Jan Goossen's sculptures can be seen in the Netherlands and in the United States. His first assignment was a relief at the Wells Fargo Bank, San Francisco (1966), followed by a sculptural wall in the Golden Gate Center (1967). Back in the Netherlands, he worked for the Blaricum aged care home and for the Shell-laboratorium of Rijswijk (1969). After finishing a commission for Lisse (1970), he produced one of his most controversial pieces, the sculpture at the Spui 'Piramide' (1976). The pyramidal shape of the piece offered pedestrians a shaded place to sit down and rest, but the aesthetic of the piece led to discontent in the neighborhood. Eventually, it was relocated to Gaasperplaspark on the outskirts of the city (1987). Other works are found in Gemeente, Amsterdam (1972), Royal Building Service, Zuidwolde (1974), 'East Jesus County Revisited' next to the Ir. Otten bad in Eindhoven (1975), 'Septum, in gesprek met de vorigen' Stadswandelpark Eindhoven (1982), 'Running Squares' for Rosmalen (1988). The fountain-like sculpture next to the Maas’ bridge in Heusden 'Maasbeeld' was finished in 1994, 'Tree of Learning'(1998) in front of the Carolus Borromeus College in Helmond and his last piece 'Donjon' (2002) is found in Vlijmen (Heusden) in front of the Rabobank.

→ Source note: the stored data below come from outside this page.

Lemma down_from_heap fuel i n lo l : Forall P l -> n <= length l -> large_hole l n lo i -> lo <= i -> n <= i + fuel ->
  heap_from (down_from less fuel i n l).1 n lo.
Proof.
  revert i l. induction fuel as [|fuel IH]; intros i l Hl Hn Hh Hlo Hf.
  { intros j Hj Hp. pose proof (parent_lt j). apply Hh; [lia..|]. lia. }
  rewrite down_from_eq. destruct (Nat.leb_spec n (2 * i + 1)) as [Hle|Hlt].
  { intros j Hj Hp. pose proof (parent_spec j). apply Hh; [lia..|]. lia. }
  destruct (child_spec n l i Hl Hlt Hn) as (Hcn & Hcp & Hci & Hmin).
  destruct (Less less l (child n l i) i) eqn:Hless; cbn [negb].
  - apply IH; [by apply Swap_forall|by rewrite Swap_length| |lia|lia].
    apply large_hole_swap; [done..|by apply large_any_hole|lia|done|done|done|by apply Less_ord|done].
  - apply not_Less_ord in Hless. intros j Hj Hp. destruct (Nat.eq_dec (parent j) i) as [Heq|Hne]; [|by apply Hh].
    rewrite Heq. eapply (ord_trans l i (child n l i)); [done|lia|done|by apply Hmin].
Qed.
Lemma down_from_keeps fuel i n l :
  (down_from less fuel i n l).1 ≡ₚ l /\ i <= (down_from less fuel i n l).2 /\
  (forall k, i < n -> n <= length l -> n <= k -> (down_from less fuel i n l).1 !! k = l !! k).
Proof.
  revert i l. induction fuel as [|fuel IH]; intros i l; [by cbn|]. rewrite down_from_eq.
  destruct (Nat.leb_spec n (2 * i + 1)) as [Hle|Hlt]; [by cbn|].
  assert (i < child n l i /\ (n <= length l -> child n l i < n)) as [Hic Hcn].
  { unfold child. destruct ((2 * i + 1 + 1 <? n) && _) eqn:Hc; [|lia]. apply andb_true_iff in Hc as [?%Nat.ltb_lt _]. lia. }
  destruct (Less less l (child n l i) i); cbn [negb]; [|by cbn].
  destruct (IH (child n l i) (Swap i (child n l i) l)) as (Hp & Hi & Hk). split_and!; [by rewrite Hp, Swap_perm|lia|].
  intros k Hin Hn Hnk. rewrite Hk by (rewrite ?Swap_length; lia). rewrite Swap_lookup by lia. unfold swapped.
  destruct (Nat.eqb_spec k i); [lia|]. destruct (Nat.eqb_spec k (child n l i)); [lia|done].
Qed.
Lemma down_perm i n l : (down less i n l).1 ≡ₚ l.
Proof. unfold down. pose proof (down_from_keeps n i n l) as (Hp & _). by destruct (down_from less n i n l). Qed.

Goossen also lectured at the Mollerinstituut in Tilburg, Netherlands (1976–1989), and became a member of the Beroepsvereniging van Beeldende Kunstenaars (Professional Association of Visual Artists) BBK'69 (Amsterdam). He was also a member of the Dutch Circle of Sculptors Amsterdam (1975–1981). He married twice—his second wife known to be the ceramist artist Yvette Lardinois. Jan Goossen died of cancer in the hospital of Goes on 1 January 2005.